**TASK**
Scan the listing below for the word "Hsame" and copy every line that has it.

**TASK INPUT**
***
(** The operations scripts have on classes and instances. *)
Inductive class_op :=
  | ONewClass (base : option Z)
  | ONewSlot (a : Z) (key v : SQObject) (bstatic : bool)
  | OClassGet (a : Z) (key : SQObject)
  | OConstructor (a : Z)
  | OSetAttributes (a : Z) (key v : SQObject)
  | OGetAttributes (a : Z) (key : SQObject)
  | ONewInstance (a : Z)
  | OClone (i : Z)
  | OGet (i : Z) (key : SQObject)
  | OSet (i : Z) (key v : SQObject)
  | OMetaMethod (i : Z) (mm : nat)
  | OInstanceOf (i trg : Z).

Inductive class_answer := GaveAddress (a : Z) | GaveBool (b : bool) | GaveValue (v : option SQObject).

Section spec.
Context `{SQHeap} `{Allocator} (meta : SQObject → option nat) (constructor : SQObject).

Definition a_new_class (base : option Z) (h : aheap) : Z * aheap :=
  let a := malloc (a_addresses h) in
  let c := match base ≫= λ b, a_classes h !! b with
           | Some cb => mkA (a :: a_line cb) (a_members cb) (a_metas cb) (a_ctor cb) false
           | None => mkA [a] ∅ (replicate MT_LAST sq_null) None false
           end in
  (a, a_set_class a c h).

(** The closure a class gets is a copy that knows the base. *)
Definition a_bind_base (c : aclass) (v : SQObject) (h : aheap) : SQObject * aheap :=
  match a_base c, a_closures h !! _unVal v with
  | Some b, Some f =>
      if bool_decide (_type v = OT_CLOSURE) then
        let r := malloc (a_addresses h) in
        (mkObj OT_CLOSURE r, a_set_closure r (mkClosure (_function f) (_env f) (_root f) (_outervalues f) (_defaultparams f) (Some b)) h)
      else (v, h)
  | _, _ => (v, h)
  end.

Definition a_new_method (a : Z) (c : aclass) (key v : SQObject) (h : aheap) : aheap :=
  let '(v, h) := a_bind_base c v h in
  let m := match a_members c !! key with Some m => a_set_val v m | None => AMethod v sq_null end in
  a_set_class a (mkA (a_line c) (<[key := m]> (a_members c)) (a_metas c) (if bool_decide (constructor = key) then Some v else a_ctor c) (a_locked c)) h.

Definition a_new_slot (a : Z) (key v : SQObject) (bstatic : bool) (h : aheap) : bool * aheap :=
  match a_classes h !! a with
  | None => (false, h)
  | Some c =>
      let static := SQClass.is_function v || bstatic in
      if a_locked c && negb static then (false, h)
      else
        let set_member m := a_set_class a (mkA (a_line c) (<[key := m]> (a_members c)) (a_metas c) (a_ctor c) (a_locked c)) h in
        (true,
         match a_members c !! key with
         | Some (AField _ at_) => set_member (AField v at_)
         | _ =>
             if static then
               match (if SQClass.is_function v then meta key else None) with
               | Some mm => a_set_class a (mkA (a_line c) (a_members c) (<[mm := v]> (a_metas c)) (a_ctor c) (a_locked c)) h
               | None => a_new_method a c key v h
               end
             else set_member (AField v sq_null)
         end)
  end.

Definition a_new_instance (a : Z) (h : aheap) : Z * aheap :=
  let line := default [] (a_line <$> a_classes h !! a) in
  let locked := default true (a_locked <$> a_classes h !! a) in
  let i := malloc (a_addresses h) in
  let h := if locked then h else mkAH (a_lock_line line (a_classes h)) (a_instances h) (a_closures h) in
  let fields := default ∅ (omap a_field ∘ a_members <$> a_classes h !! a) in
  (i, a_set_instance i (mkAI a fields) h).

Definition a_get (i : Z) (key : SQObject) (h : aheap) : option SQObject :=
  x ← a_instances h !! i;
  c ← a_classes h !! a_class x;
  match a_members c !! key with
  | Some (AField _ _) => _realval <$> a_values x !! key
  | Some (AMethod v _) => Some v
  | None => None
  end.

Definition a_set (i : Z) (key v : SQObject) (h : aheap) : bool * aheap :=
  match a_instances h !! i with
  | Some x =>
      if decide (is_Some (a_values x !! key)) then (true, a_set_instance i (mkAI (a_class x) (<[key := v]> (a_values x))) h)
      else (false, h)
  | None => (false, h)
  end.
***
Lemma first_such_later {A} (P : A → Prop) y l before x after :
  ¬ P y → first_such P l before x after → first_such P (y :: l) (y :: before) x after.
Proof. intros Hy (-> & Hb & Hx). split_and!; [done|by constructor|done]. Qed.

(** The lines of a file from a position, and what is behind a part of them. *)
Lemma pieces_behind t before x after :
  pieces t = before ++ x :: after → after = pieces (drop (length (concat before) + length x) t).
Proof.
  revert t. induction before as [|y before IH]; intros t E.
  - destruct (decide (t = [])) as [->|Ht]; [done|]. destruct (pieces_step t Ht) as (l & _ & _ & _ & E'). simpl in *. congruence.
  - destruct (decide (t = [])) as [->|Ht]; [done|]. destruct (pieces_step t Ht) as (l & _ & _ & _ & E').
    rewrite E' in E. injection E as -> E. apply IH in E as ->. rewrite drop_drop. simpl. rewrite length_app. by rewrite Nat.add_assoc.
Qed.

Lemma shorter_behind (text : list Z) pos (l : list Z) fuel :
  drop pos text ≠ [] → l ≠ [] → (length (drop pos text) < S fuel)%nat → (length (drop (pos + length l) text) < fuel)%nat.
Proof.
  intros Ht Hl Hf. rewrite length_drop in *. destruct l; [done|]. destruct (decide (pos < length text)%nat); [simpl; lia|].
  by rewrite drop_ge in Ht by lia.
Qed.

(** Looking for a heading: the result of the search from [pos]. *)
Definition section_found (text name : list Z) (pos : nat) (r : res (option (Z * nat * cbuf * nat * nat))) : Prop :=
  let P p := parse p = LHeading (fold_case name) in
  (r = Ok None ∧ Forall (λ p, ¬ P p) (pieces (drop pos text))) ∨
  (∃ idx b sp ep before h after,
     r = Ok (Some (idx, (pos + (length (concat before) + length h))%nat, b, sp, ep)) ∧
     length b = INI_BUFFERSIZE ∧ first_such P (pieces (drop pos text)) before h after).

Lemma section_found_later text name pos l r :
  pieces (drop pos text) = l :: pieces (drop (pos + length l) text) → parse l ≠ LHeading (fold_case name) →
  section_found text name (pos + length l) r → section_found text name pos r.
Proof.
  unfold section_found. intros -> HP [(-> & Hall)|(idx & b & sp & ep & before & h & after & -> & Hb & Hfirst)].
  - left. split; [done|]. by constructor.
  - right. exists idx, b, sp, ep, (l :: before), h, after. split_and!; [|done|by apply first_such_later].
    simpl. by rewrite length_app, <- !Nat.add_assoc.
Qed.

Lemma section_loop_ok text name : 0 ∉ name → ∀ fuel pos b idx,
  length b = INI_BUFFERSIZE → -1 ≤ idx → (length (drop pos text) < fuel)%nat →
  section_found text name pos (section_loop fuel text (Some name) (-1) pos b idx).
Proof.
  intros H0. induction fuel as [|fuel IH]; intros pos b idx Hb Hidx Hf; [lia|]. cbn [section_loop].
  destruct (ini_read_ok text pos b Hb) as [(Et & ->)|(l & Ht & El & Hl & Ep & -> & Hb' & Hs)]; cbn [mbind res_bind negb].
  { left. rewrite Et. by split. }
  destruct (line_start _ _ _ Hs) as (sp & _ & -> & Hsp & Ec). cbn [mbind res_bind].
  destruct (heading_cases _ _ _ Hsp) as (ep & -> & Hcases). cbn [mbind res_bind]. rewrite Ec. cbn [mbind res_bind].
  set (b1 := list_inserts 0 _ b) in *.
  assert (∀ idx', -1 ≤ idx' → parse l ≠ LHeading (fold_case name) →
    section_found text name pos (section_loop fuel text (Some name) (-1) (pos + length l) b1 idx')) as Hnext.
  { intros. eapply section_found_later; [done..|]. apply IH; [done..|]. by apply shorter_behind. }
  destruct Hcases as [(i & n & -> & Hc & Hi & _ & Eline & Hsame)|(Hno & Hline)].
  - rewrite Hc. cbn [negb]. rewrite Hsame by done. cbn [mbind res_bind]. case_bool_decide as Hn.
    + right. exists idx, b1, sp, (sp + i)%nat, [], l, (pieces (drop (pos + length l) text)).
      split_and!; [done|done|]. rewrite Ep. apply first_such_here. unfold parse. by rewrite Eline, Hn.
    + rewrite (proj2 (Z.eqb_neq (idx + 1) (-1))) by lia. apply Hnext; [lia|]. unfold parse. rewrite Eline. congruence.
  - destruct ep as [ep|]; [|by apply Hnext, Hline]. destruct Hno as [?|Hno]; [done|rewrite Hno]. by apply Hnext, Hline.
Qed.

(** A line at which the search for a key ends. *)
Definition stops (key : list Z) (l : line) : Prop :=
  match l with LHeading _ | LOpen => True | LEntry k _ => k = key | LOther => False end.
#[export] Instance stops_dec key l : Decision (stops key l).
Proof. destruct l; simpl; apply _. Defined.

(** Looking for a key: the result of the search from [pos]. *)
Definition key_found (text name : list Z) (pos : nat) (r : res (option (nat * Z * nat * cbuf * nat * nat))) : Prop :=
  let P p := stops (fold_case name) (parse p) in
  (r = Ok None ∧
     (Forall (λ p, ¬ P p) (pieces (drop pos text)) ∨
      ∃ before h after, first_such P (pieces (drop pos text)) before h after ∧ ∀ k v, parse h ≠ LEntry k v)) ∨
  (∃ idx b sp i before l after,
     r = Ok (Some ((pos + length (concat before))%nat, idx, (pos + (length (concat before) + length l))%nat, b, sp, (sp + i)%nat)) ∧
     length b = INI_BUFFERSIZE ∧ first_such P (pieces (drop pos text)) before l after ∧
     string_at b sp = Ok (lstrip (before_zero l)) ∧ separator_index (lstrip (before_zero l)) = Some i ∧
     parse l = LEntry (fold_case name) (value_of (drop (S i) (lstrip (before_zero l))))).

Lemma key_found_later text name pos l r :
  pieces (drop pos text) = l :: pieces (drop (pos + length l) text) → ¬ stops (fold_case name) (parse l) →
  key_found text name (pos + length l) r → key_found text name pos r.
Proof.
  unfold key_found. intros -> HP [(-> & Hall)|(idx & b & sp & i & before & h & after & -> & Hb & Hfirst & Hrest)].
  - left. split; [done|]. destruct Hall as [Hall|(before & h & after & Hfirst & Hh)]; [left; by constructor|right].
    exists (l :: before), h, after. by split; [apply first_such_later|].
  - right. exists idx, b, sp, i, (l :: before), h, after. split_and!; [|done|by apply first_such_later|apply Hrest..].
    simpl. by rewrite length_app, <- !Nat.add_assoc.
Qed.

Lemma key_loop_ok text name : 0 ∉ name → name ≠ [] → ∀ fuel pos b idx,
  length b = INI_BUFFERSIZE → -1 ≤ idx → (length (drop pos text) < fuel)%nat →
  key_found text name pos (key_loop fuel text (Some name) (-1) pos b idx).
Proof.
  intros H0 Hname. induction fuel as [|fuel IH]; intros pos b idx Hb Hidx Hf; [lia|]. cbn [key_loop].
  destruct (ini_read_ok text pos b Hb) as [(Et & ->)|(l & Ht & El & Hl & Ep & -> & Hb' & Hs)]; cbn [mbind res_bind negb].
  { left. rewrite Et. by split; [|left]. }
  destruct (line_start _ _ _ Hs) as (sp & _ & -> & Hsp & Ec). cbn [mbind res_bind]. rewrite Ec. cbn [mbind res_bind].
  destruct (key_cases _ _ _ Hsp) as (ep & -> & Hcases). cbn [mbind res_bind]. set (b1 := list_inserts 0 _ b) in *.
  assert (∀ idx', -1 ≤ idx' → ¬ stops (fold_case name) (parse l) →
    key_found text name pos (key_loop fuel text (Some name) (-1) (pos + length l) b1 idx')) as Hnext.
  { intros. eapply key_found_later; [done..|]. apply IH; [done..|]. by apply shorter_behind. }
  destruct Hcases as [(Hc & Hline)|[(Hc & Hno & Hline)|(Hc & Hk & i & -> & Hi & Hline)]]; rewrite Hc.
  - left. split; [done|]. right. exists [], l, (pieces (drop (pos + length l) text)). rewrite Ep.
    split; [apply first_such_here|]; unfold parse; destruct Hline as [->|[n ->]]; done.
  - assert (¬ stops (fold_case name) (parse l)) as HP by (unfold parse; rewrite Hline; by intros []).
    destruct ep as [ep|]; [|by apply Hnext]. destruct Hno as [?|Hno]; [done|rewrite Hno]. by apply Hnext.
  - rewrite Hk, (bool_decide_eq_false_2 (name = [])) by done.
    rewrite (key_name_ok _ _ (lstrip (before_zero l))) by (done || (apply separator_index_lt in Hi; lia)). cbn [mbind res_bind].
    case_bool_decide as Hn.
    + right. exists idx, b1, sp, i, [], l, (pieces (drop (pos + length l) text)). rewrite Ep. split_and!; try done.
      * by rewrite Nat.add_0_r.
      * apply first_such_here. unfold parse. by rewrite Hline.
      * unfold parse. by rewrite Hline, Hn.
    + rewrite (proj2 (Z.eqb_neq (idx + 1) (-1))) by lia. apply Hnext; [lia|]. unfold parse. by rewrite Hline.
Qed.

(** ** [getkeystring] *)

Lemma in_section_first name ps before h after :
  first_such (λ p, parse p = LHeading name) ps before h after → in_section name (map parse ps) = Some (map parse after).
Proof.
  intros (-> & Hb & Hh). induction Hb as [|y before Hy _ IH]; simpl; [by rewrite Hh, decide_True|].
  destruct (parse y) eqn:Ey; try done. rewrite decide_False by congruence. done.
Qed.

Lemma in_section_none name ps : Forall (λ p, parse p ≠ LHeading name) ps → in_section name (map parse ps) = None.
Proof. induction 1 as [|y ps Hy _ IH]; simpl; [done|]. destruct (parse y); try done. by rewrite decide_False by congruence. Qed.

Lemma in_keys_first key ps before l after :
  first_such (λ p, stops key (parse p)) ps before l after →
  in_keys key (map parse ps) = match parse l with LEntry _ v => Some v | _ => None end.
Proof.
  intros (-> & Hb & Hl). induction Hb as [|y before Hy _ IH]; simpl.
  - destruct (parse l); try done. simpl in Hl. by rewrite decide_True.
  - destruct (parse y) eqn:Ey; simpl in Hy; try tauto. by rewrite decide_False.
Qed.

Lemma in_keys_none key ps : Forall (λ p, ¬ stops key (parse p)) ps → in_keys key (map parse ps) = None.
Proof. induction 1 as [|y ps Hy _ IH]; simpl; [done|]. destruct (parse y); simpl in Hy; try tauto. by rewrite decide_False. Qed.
***
**THE COMPLETED TASK**
  destruct Hcases as [(i & n & -> & Hc & Hi & _ & Eline & Hsame)|(Hno & Hline)].
  - rewrite Hc. cbn [negb]. rewrite Hsame by done. cbn [mbind res_bind]. case_bool_decide as Hn.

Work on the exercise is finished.